Gronkiewicz-Waltz staje w obronie Trzaskowskiego. Pisze o "komunie"
Rafał Trzaskowski postanowił interweniować na imprezie w klubie Paloma. Prezydent stolicy wdał się w dyskusję z DJ-em i nalegał, by zmienić muzykę na bardziej taneczną. Powołał się przy tym na pełnione przez siebie stanowisko.
– To jest moje miasto, weźcie to troszeczkę pod uwagę. Puść odrobinę, trochę funku, na chwilę, bo tu wszyscy chcą wam zrobić krzywdę – mówi Trzaskowski na nagraniu, które od wczoraj podbija internet.
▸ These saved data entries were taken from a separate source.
(* ===== verification/StateRevert.v ===== *)
(** * Snapshots of the state

    [RevertToSnapshot] of [src/core/state/statedb.go] restores the state of the snapshot:
    what can be looked up, the refund, the logs, the preimages and the journal. States are
    compared by what their accounts answer, not by their caches. *)

From S2P Require Import Prelude Bytes RlpEncode RlpDecode RlpCanonical RlpRaw Types StateDB.

(** ** Binary search *)
Section search.
Context (f : nat -> bool).

Lemma search_from_spec fuel i j :
  (i <= j)%nat -> (j - i <= fuel)%nat -> (forall a b, (a <= b)%nat -> f a = true -> f b = true) ->
  let r := search_from fuel f i j in
  (i <= r <= j)%nat /\ (forall h, (i <= h < r)%nat -> f h = false) /\ ((r < j)%nat -> f r = true).
Proof.
  intros Hij Hf Hm. revert i j Hij Hf. induction fuel as [|fuel IH]; intros i j Hij Hf; cbn [search_from].
  - split_and!; [lia|lia|intros h Hh; lia|intros ?; lia].
  - destruct (Nat.ltb_spec i j) as [Hlt|Hge]; [|split_and!; [lia|lia|intros h Hh; lia|intros ?; lia]].
    pose proof (Nat.div2_odd (i + j)) as Hd. set (h := Nat.div2 (i + j)) in *.
    assert (Hh : (i <= h < j)%nat) by (destruct (Nat.odd (i + j)); cbn in Hd; lia).
    destruct (f h) eqn:Efh; cbn [negb].
    + destruct (IH i h ltac:(lia) ltac:(lia)) as (H1 & H2 & H3). split_and!; [lia|lia|done|].
      intros _. destruct (decide (search_from fuel f i h < h)%nat) as [Hc|Hc]; [by apply H3|].
      by replace (search_from fuel f i h) with h by lia.
    + destruct (IH (S h) j ltac:(lia) ltac:(lia)) as (H1 & H2 & H3). split_and!; [lia|lia| |done].
      intros x Hx. destruct (decide (x <= h)%nat) as [Hc|Hc]; [|apply H2; lia].
      destruct (f x) eqn:Ex; [|done]. rewrite (Hm x h Hc Ex) in Efh. done.
Qed.
End search.

Lemma sort_Search_spec n (f : nat -> bool) :
  (forall a b, (a <= b)%nat -> f a = true -> f b = true) ->
  (sort_Search n f <= n)%nat /\ (forall h, (h < sort_Search n f)%nat -> f h = false) /\
  ((sort_Search n f < n)%nat -> f (sort_Search n f) = true).
Proof.
  intros Hm. destruct (search_from_spec f n 0 n ltac:(lia) ltac:(lia) Hm) as (H1 & H2 & H3).
  split_and!; [unfold sort_Search; lia| |done]. intros h Hh. apply H2. unfold sort_Search in Hh. lia.
Qed.

Lemma sorted_lookup {A} (R : relation A) l k h x y :
  StronglySorted R l -> (k < h)%nat -> l !! k = Some x -> l !! h = Some y -> R x y.
Proof.
  intros Hs. revert k h. induction Hs as [|a l Hs IH Ha]; intros k h Hk Hx Hy; [done|].
  destruct h as [|h]; [lia|]. destruct k as [|k]; [|by apply (IH k h); [lia|..]].
  simplify_eq/=. by eapply Forall_lookup_1.
Qed.

Section revert.
Context `{C : Crypto} {DB : StateDatabase}.

(** ** What an object answers *)
Definition eff_trie (db : database) (o : stateObject) : trie := (getTrie db o).1.
Definition eff_code (db : database) (o : stateObject) : option bytes := (Code db o).1.
Definition committed_at (db : database) (k : Hash) (o : stateObject) : Hash := (GetCommittedState db k o).1.
Definition state_at (db : database) (k : Hash) (o : stateObject) : Hash := (GetState db k o).1.

Record obj_equiv (db : database) (o1 o2 : stateObject) : Prop := {
  oe_address : so_address o1 = so_address o2;
  oe_data : so_data o1 = so_data o2;
  oe_suicided : so_suicided o1 = so_suicided o2;
  oe_deleted : so_deleted o1 = so_deleted o2;
  oe_trie : eff_trie db o1 = eff_trie db o2;
  oe_code : eff_code db o1 = eff_code db o2;
  oe_committed : forall k, committed_at db k o1 = committed_at db k o2;
  oe_state : forall k, state_at db k o1 = state_at db k o2
}.

#[global] Instance obj_equiv_equivalence db : Equivalence (obj_equiv db).
Proof.
  split.
  - intros o. by split.
  - intros o1 o2 []. by split.
  - intros o1 o2 o3 [] []. split; congruence.
Qed.

(** Reading an account, a slot or the code changes caches only. *)
Lemma committed_at_eq db k o :
  committed_at db k o =
  match so_originStorage o !! k with
  | Some v => v
  | None => match t_TryGet (eff_trie db o) (bytes_of k) with
            | (_, Some _) => zeroHash
            | (enc, None) => (stored_value enc).1
            end
  end.
Proof.
  unfold committed_at, GetCommittedState, eff_trie. destruct (so_originStorage o !! k); [done|].
  destruct (getTrie db o) as [t o']. cbn [fst]. destruct (t_TryGet t (bytes_of k)) as [enc [e|]]; [done|].
  by destruct (stored_value enc).
Qed.

Lemma state_at_eq db k o :
  state_at db k o = match so_dirtyStorage o !! k with Some v => v | None => committed_at db k o end.
Proof. unfold state_at, GetState. by destruct (so_dirtyStorage o !! k). Qed.

(** The parts of an object its answers depend on. *)
Lemma obj_equiv_parts db o1 o2 :
  so_address o1 = so_address o2 -> so_data o1 = so_data o2 -> so_suicided o1 = so_suicided o2 ->
  so_deleted o1 = so_deleted o2 -> eff_trie db o1 = eff_trie db o2 -> eff_code db o1 = eff_code db o2 ->
  so_dirtyStorage o1 = so_dirtyStorage o2 -> (forall k, committed_at db k o1 = committed_at db k o2) ->
  obj_equiv db o1 o2.
Proof.
  intros ? ? ? ? ? ? Hd Hc. split; try done. intros k. rewrite !state_at_eq, Hd. by destruct (so_dirtyStorage o2 !! k).
Qed.

Lemma so_setError_fields e o :
  so_address (so_setError e o) = so_address o /\ so_data (so_setError e o) = so_data o /\
  so_suicided (so_setError e o) = so_suicided o /\ so_deleted (so_setError e o) = so_deleted o /\
  so_trie (so_setError e o) = so_trie o /\ so_code (so_setError e o) = so_code o /\
  so_dirtyStorage (so_setError e o) = so_dirtyStorage o /\ so_originStorage (so_setError e o) = so_originStorage o.
Proof. unfold so_setError. by destruct (so_dbErr o). Qed.

Lemma eff_trie_eq db o :
  eff_trie db o = match so_trie o with
                  | Some t => t
                  | None => match db_OpenStorageTrie db (addrHash o) (a_Root (so_data o)) with
                            | inr t => t
                            | inl _ => db_EmptyTrie
                            end
                  end.
Proof. unfold eff_trie, getTrie. destruct (so_trie o); [done|]. by destruct (db_OpenStorageTrie _ _ _). Qed.

Lemma eff_code_eq db o :
  eff_code db o = match so_code o with
                  | Some c => Some c
                  | None => if bool_decide (a_CodeHash (so_data o) = emptyCodeHash) then None
                            else (db_ContractCode db (addrHash o) (BytesToHash (a_CodeHash (so_data o)))).1
                  end.
Proof.
  unfold eff_code, Code. destruct (so_code o); [done|]. case_bool_decide; [done|].
  by destruct (db_ContractCode _ _ _) as [c [e|]].
Qed.

Lemma eff_trie_ext db o o' :
  so_trie o' = so_trie o -> so_address o' = so_address o -> a_Root (so_data o') = a_Root (so_data o) ->
  eff_trie db o' = eff_trie db o.
Proof. intros Ht Ha Hd. rewrite !eff_trie_eq. unfold addrHash. by rewrite Ht, Ha, Hd. Qed.

Lemma eff_code_ext db o o' :
  so_code o' = so_code o -> so_address o' = so_address o -> a_CodeHash (so_data o') = a_CodeHash (so_data o) ->
  eff_code db o' = eff_code db o.
Proof. intros Ht Ha Hd. rewrite !eff_code_eq. unfold addrHash. by rewrite Ht, Ha, Hd. Qed.

Lemma getTrie_fields db o :
  let o' := (getTrie db o).2 in
  so_address o' = so_address o /\ so_data o' = so_data o /\ so_suicided o' = so_suicided o /\ so_deleted o' = so_deleted o /\
  so_trie o' = Some (eff_trie db o) /\ so_code o' = so_code o /\ so_dirtyStorage o' = so_dirtyStorage o /\
  so_originStorage o' = so_originStorage o.
Proof.
  cbv zeta. unfold eff_trie, getTrie. destruct (so_trie o) as [t|] eqn:E; [done|].
  destruct (db_OpenStorageTrie _ _ _) as [e|t]; [|done]. exact (so_setError_fields (Some e) (set_so_trie db_EmptyTrie o)).
Qed.

(** An object that differs in its caches only. *)
Record cached (db : database) (o' o : stateObject) : Prop := {
  ca_address : so_address o' = so_address o;
  ca_data : so_data o' = so_data o;
  ca_suicided : so_suicided o' = so_suicided o;
  ca_deleted : so_deleted o' = so_deleted o;
  ca_dirty : so_dirtyStorage o' = so_dirtyStorage o;
  ca_trie : eff_trie db o' = eff_trie db o;
  ca_code : eff_code db o' = eff_code db o;
  ca_origin : forall k, so_originStorage o' !! k = so_originStorage o !! k \/
                        (so_originStorage o !! k = None /\ so_originStorage o' !! k = Some (committed_at db k o))
}.

Lemma cached_equiv db o' o : cached db o' o -> obj_equiv db o' o.
Proof.
  intros []. apply obj_equiv_parts; try done. intros k. rewrite !committed_at_eq, ca_trie0.
  destruct (ca_origin0 k) as [->|[Hn ->]]; [done|]. rewrite Hn, committed_at_eq, Hn. done.
Qed.

Lemma getTrie_cached db o : cached db (getTrie db o).2 o.
Proof.
  pose proof (getTrie_fields db o) as (H1 & H2 & H3 & H4 & H5 & H6 & H7 & H8). set (o' := (getTrie db o).2) in *.
  split; try done.
  - rewrite eff_trie_eq, H5. done.
  - apply eff_code_ext; congruence.
  - intros k. left. by rewrite H8.
Qed.

Lemma so_setError_cached db e o : cached db (so_setError e o) o.
Proof.
  destruct (so_setError_fields e o) as (H1 & H2 & H3 & H4 & H5 & H6 & H7 & H8). split; try done.
  - apply eff_trie_ext; congruence.
  - apply eff_code_ext; congruence.
  - intros k. left. by rewrite H8.
Qed.

Lemma cached_trans db o1 o2 o3 : cached db o1 o2 -> cached db o2 o3 -> cached db o1 o3.
Proof.
  intros H12 H23. pose proof (oe_committed _ _ _ (cached_equiv _ _ _ H23)) as Hc.
  destruct H12 as [? ? ? ? ? ? ? Ho12], H23 as [? ? ? ? ? ? ? Ho23]. split; try congruence.
  intros k. destruct (Ho12 k) as [->|[Hn ->]]; [apply Ho23|]. destruct (Ho23 k) as [Ho|[Ho Ho']]; [|congruence].
  right. split; [congruence|]. by rewrite Hc.
Qed.

Lemma set_origin_cached db k o :
  so_originStorage o !! k = None -> cached db (set_origin (<[k := committed_at db k o]> (so_originStorage o)) o) o.
Proof.
  intros Hn. split; [done..|by apply eff_trie_ext|by apply eff_code_ext|]. intros k'. cbn [set_origin so_originStorage].
  destruct (decide (k = k')) as [<-|Hne]; [right|left; by rewrite lookup_insert_ne].
  by rewrite lookup_insert_eq.
Qed.

Lemma GetCommittedState_cached db k o : cached db (GetCommittedState db k o).2 o.
Proof.
  assert (Hrefl : cached db o o) by (split; try done; intros; by left).
  pose proof (getTrie_cached db o) as Ht. pose proof (getTrie_fields db o) as (_ & _ & _ & _ & _ & _ & _ & Ho).
  unfold GetCommittedState. destruct (so_originStorage o !! k) as [v|] eqn:Ek; [done|].
  pose proof (committed_at_eq db k o) as Hv. rewrite Ek in Hv. unfold eff_trie in Hv.
  destruct (getTrie db o) as [t o1]. cbn [fst snd] in *. destruct (t_TryGet t (bytes_of k)) as [enc [e|]].
  { eapply cached_trans; [apply so_setError_cached|done]. }
  destruct (stored_value enc) as [v err]. cbn [fst] in Hv.
  set (o2 := match err with Some e => so_setError (Some e) o1 | None => o1 end).
  assert (Hc2 : cached db o2 o) by (unfold o2; destruct err; [eapply cached_trans; [apply so_setError_cached|]|]; done).
  assert (Ho2 : so_originStorage o2 = so_originStorage o1)
    by (unfold o2; destruct err; [apply so_setError_fields|done]).
  cbn [snd]. eapply cached_trans; [|exact Hc2].
  rewrite <- Hv, <- (oe_committed _ _ _ (cached_equiv _ _ _ Hc2) k). apply set_origin_cached. by rewrite Ho2, Ho.
Qed.

Lemma GetState_cached db k o : cached db (GetState db k o).2 o.
Proof.
  unfold GetState. destruct (so_dirtyStorage o !! k); [|apply GetCommittedState_cached].
  split; try done. intros; by left.
Qed.

Lemma Code_cached db o : cached db (Code db o).2 o.
Proof.
  assert (Hrefl : cached db o o) by (split; try done; intros; by left).
  unfold Code. destruct (so_code o) as [c|] eqn:Ec; [done|]. case_bool_decide as Eh; [done|].
  destruct (db_ContractCode _ _ _) as [code err] eqn:Ed.
  set (o2 := match err with Some e => so_setError (Some e) o | None => o end).
  assert (Hc2 : cached db o2 o) by (unfold o2; destruct err; [apply so_setError_cached|done]).
  cbn [snd]. eapply cached_trans; [|exact Hc2]. split; [done..|by apply eff_trie_ext| |intros; by left].
  rewrite !eff_code_eq. cbn [set_so_code so_code so_data].
  assert (so_code o2 = None) as -> by (unfold o2; destruct err; [by rewrite <- Ec; apply so_setError_fields|done]).
  destruct Hc2 as [Ha Hda _ _ _ _ _ _]. rewrite Hda, bool_decide_eq_false_2 by done.
  unfold addrHash in *. cbn [set_so_code so_address so_data]. rewrite Ha, Ed. by destruct code.
Qed.

(** Changes that leave the storage alone. *)
Definition same_storage (o' o : stateObject) : Prop :=
  so_address o' = so_address o /\ a_Root (so_data o') = a_Root (so_data o) /\ so_trie o' = so_trie o /\
  so_originStorage o' = so_originStorage o /\ so_dirtyStorage o' = so_dirtyStorage o.

Lemma same_storage_at db o' o :
  same_storage o' o ->
  eff_trie db o' = eff_trie db o /\ (forall k, committed_at db k o' = committed_at db k o) /\
  (forall k, state_at db k o' = state_at db k o).
Proof.
  intros (Ha & Hr & Ht & Ho & Hd). assert (Het : eff_trie db o' = eff_trie db o) by by apply eff_trie_ext.
  assert (Hc : forall k, committed_at db k o' = committed_at db k o) by (intros k; rewrite !committed_at_eq, Het, Ho; done).
  split_and!; [done..|]. intros k. rewrite !state_at_eq, Hd, Hc. done.
Qed.

(** Assignments respect the equivalence. *)
Lemma obj_equiv_update db f o1 o2 :
  (forall o, same_storage (f o) o) -> obj_equiv db o1 o2 -> so_data (f o1) = so_data (f o2) ->
  so_suicided (f o1) = so_suicided (f o2) -> so_deleted (f o1) = so_deleted (f o2) ->
  eff_code db (f o1) = eff_code db (f o2) -> obj_equiv db (f o1) (f o2).
Proof.
  intros Hf [] Hd Hs Hde Hc. destruct (same_storage_at db _ _ (Hf o1)) as (T1 & C1 & S1).
  destruct (same_storage_at db _ _ (Hf o2)) as (T2 & C2 & S2). destruct (Hf o1) as (A1 & _), (Hf o2) as (A2 & _).
  split; congruence.
Qed.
Do zachowania swojego następcy w ratuszu odniosła się we wpisie na Twitterze Hanna Gronkiewicz-Waltz, komentując tweet dziennikarza "Faktów" TVN Macieja Knapika, który stwierdził: "Myślę, że jeszcze dzisiaj ktoś napisze albo powie, że akcja dyskotekowa Trzaskowskiego jest największym skandalem po 89".
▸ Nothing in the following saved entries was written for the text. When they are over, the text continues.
(** The operations on an account: what is found at its address, and nothing else. *)
Lemma object_live a s : good s -> so_address (object_of s a) = a /\ so_deleted (object_of s a) = false.
Proof.
  intros Hg. unfold object_of. destruct (find_object s a) as [o|] eqn:Eo; [|done].
  split; [by apply (g_found _ Hg)|by eapply found_live].
Qed.

Lemma after_object_updated a o1 (k : stateObject -> M StateDB unit) s :
  good s ->
  (forall t, good t -> find_object t a = Some (object_of s a) -> sdb_db t = sdb_db s ->
     exists u, k (object_of s a) t = Ok (tt, u) /\ updated a o1 t u) ->
  exists s', (o ← GetOrNewStateObject a; k o) s = Ok (tt, s') /\ updated a o1 s s'.
Proof.
  intros Hg Hk. destruct (GetOrNewStateObject_updated a s Hg) as (t & E & U). destruct U as [D F R L Sz] eqn:EU.
  destruct (Hk t) as (u & Eu & Uu); [apply D|rewrite F; by rewrite decide_True|apply D|].
  exists u. rewrite (bind_run _ _ _ _ _ E). split; [done|]. by eapply updated_trans.
Qed.

(** An operation that has put an object in place after an entry of the journal. *)
Lemma put_updated a o1 e t u :
  u = put o1 (appended e t) -> does t u -> so_address o1 = a -> so_deleted o1 = false -> updated a o1 t u.
Proof. intros ->. apply updated_put. Qed.

Lemma kept_updated a o t : good t -> find_object t a = Some o -> updated a o t t.
Proof. intros Hg Ho. split; [by apply does_refl| |done..]. intros b. case_decide; [by subst|done]. Qed.

Definition added (s : StateDB) (a : Address) (z : Z) : stateObject :=
  if z =? 0 then object_of s a else setBalance (a_Balance (so_data (object_of s a)) + z) (object_of s a).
"Jeśli ktoś ma tylko problemy jak normalne zachowanie na dyskotece, czyli po prostu luz, to powiem wam jako mająca 7 krzyżyk, to żałujcie że jesteście takiego starego ducha. Moje pokolenie jednak dobrze się bawiło mimo komuny" – napisała na swoim profilu była prezydent Warszawy.